Task instructions | Please take the lines from the one holding "(u < n)%nat." through the one holding "eapply root_of_fun; [exact" in the data below and copy them exactly.

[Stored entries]

.....

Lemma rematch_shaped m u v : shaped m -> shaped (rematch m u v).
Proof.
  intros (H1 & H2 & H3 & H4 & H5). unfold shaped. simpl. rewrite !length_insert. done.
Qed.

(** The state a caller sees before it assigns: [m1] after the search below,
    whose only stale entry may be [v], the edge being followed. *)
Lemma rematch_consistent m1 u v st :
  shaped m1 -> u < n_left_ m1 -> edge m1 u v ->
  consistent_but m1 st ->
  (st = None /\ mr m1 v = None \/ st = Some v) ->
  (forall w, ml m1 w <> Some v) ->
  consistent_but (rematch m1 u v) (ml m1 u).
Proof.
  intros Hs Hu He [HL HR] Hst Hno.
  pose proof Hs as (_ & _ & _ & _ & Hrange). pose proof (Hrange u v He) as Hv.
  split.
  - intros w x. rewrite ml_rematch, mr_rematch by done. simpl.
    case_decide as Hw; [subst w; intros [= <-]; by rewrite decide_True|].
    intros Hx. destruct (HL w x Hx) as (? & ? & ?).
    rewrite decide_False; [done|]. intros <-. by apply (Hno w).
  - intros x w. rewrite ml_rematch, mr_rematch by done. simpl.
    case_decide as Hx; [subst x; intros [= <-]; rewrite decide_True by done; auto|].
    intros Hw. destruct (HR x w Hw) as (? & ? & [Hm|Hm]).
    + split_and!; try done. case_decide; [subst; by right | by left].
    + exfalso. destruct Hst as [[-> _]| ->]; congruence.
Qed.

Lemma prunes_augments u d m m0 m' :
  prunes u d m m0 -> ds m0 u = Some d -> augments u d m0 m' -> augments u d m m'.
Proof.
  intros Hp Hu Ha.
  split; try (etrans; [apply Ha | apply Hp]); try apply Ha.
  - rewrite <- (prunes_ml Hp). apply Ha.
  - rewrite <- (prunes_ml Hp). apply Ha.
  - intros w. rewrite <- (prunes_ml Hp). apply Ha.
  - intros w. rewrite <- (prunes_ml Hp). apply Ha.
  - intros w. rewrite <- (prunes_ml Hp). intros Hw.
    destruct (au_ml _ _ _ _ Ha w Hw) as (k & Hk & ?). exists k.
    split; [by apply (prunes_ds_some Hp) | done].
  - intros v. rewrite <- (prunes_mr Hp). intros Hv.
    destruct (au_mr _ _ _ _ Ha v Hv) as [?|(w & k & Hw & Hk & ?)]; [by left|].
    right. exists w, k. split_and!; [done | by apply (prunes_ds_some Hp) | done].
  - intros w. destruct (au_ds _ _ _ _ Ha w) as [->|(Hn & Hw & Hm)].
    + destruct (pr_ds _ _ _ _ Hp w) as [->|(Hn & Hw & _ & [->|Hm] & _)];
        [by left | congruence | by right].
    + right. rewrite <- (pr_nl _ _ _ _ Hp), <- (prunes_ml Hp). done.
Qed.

.....

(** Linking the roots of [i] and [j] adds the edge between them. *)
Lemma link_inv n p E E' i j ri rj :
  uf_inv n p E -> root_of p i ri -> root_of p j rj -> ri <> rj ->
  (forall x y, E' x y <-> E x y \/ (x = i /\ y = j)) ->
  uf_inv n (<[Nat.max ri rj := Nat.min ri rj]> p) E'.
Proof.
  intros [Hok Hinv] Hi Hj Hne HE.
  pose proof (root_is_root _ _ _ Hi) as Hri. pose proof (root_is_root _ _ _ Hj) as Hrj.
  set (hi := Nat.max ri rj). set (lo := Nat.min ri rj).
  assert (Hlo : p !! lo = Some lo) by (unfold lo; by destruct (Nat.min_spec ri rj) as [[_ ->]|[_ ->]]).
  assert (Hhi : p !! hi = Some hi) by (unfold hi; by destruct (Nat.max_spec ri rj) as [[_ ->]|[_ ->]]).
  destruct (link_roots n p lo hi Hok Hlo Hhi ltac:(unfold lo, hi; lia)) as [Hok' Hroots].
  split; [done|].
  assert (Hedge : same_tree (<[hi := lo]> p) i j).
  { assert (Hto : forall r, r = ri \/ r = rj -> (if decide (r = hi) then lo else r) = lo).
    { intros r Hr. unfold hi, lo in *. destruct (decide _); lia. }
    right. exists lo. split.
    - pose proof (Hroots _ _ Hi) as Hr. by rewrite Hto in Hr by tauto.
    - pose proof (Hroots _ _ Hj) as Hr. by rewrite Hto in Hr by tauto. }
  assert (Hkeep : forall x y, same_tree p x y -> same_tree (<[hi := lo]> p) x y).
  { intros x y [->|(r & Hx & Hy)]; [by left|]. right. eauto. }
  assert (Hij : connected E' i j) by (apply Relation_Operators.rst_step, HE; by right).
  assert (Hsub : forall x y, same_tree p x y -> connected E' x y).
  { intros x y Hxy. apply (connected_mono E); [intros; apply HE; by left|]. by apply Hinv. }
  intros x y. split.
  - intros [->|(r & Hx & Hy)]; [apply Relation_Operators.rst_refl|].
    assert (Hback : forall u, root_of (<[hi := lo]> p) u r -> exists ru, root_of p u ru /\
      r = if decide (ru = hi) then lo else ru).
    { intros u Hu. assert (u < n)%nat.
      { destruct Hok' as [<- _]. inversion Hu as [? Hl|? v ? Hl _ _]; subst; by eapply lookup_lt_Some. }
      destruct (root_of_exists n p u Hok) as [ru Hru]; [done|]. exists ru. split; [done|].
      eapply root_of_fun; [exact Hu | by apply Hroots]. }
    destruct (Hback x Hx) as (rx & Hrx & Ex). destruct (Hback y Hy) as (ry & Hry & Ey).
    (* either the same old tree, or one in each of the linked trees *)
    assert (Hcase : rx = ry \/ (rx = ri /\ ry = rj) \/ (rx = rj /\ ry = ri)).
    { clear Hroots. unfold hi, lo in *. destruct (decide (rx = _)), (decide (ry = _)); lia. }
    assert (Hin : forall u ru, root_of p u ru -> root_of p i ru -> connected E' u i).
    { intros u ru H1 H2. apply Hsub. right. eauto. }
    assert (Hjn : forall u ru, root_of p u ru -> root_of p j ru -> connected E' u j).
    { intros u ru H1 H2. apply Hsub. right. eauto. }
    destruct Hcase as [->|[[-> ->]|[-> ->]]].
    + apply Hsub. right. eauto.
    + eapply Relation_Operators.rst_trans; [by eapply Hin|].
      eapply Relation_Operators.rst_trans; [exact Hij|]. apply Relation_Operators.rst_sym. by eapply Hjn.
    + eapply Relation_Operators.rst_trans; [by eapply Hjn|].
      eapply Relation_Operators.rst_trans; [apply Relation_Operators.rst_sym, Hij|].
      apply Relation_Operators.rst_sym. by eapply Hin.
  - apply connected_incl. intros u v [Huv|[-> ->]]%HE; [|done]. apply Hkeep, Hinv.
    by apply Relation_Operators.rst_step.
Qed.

.....

Solution to this problem |
    { intros u Hu. assert (u < n)%nat.
      { destruct Hok' as [<- _]. inversion Hu as [? Hl|? v ? Hl _ _]; subst; by eapply lookup_lt_Some. }
      destruct (root_of_exists n p u Hok) as [ru Hru]; [done|]. exists ru. split; [done|].
      eapply root_of_fun; [exact Hu | by apply Hroots]. }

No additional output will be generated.